Стихотворение, таким образом, распадается на 3+2 строфы. Вторая часть его более напряженна, чем первая: образы ее, как сказано, более эмоциональны, а стилистические тропы гуще и сложнее (в первой части только «спустился потолок» и «в круглом омуте», во второй — «всю смерть ты выпила», «голубая кровь декабрьских роз разлита», «в саркофаге спит тяжелая Нева»), Этим достигается композиционное равновесие и ощущение концовки. Однако легко заметить, что в самых ответственных местах стихотворения, в риторических вопросах, замыкающих обе его части, выражения недостаточно однозначны. В строке «Что знает женщина одна о смертном часе?» требуется усилие, чтобы понять, что «женщина одна» означает не «какая-то женщина», а «одинокая женщина». А в строке «Что если жалостью убиты все слова?» начальное «Что если…» слишком похоже на начало условного предложения, и этим ослабляется категоричность риторического вопроса. (Старинный поэт поставил бы здесь скорее «Ужели…?».)

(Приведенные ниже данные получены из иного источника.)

(** Every entry of the five percentage series is null or within 0 to 100,
    and every entry of the PM2.5 and AOD series is null or within 0 to
    [10^100]. *)
Definition series_in_domain (weather_data : weather_response)
  (air_quality_data : air_quality_response) : Prop :=
  Forall (Forall (fun x => percent (or_0 x)))
    [ hourly_cloud_cover weather_data;
      hourly_cloud_cover_low weather_data;
      hourly_cloud_cover_mid weather_data;
      hourly_cloud_cover_high weather_data;
      hourly_relative_humidity_2m weather_data ]
  /\ Forall (Forall (fun x => 0 <= or_0 x <= huge))
       [ hourly_pm2_5 air_quality_data;
         hourly_aerosol_optical_depth air_quality_data ].

(** The ten values of a result are the entries of the ten hourly series at
    index [i], with [null] and 0 read as 0. *)
Definition read_at (weather_data : weather_response)
  (air_quality_data : air_quality_response) (i : Z) (f : factors) : Prop :=
  Forall2 (fun series v => result (reading series i) = Ok v)
    (all_series weather_data air_quality_data) (factor_values f).

(** The readings of one result, in the argument order of [score_sunset]. *)
Definition score_of_factors (f : factors) : Py R :=
  score_sunset (factor_cloud_cover f) (factor_cloud_low f)
    (factor_cloud_mid f) (factor_cloud_high f) (factor_humidity f)
    (factor_visibility f) (factor_pm2_5 f) (factor_pm10 f) (factor_aod f).

(** A result with its ['data_type'] recomputed for another [today]. *)
Definition retag (today : date) (r : timeline_result) : timeline_result :=
  {| result_date := result_date r;
     result_sunset_time := result_sunset_time r;
     result_score := result_score r;
     result_data_type := data_type (date_of (result_sunset_time r)) today;
     result_factors := result_factors r |}.

(** Sample responses for one day: three hourly entries, one of them with a
    null cloud cover; and an air-quality response whose series are empty. *)
Definition sample_weather : weather_response :=
  {| daily_sunset := [sample_sunset 1 47];
     hourly_time := sample_day;
     hourly_cloud_cover := [Some 40; None; Some 55];
     hourly_cloud_cover_low := [Some 10; Some 10; Some 15];
     hourly_cloud_cover_mid := [Some 30; Some 30; Some 20];
     hourly_cloud_cover_high := [Some 40; Some 35; Some 30];
     hourly_relative_humidity_2m := [Some 65; Some 62; Some 60];
     hourly_visibility := [Some 15000; Some 12000; Some 9000];
     hourly_vapour_pressure_deficit := [Some 1; Some 1; Some 1] |}.

Definition sample_air_quality : air_quality_response :=
  {| hourly_pm2_5 := [Some 18; Some 16; Some 15];
     hourly_pm10 := [Some 45; Some 40; Some 36];
     hourly_aerosol_optical_depth := [Some 0.35; Some 0.3; Some 0.3] |}.

Definition empty_air_quality : air_quality_response :=
  {| hourly_pm2_5 := [];
     hourly_pm10 := [];
     hourly_aerosol_optical_depth := [] |}.

Definition sample_today : date := (2024, 6, 2)%Z.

Эти два слабых места своей композиции Мандельштам и пытается усовершенствовать в дальнейшей работе над текстом.

Первое из них — ст. 15–16, «Что знает женщина одна…» — нашло себе замену в редакциях Iа и II. Соломинка отступила на дальний план: «о смертном часе» гласят уже не «женщина одна», а «двенадцать месяцев»; в поле зрения уже не комната с «пологом», а заоконная Нева с двенадцатым месяцем над ней. Заодно была сделана попытка отодвинуть Соломинку и из смежных ст. 13–14: «И к умирающим склоняясь в черной рясе, Заиндевелых роз мы дышим белизной» и т. п.; но это «мы», видимо, оказалось недостаточно мотивированным и дальше редакции На не пошло.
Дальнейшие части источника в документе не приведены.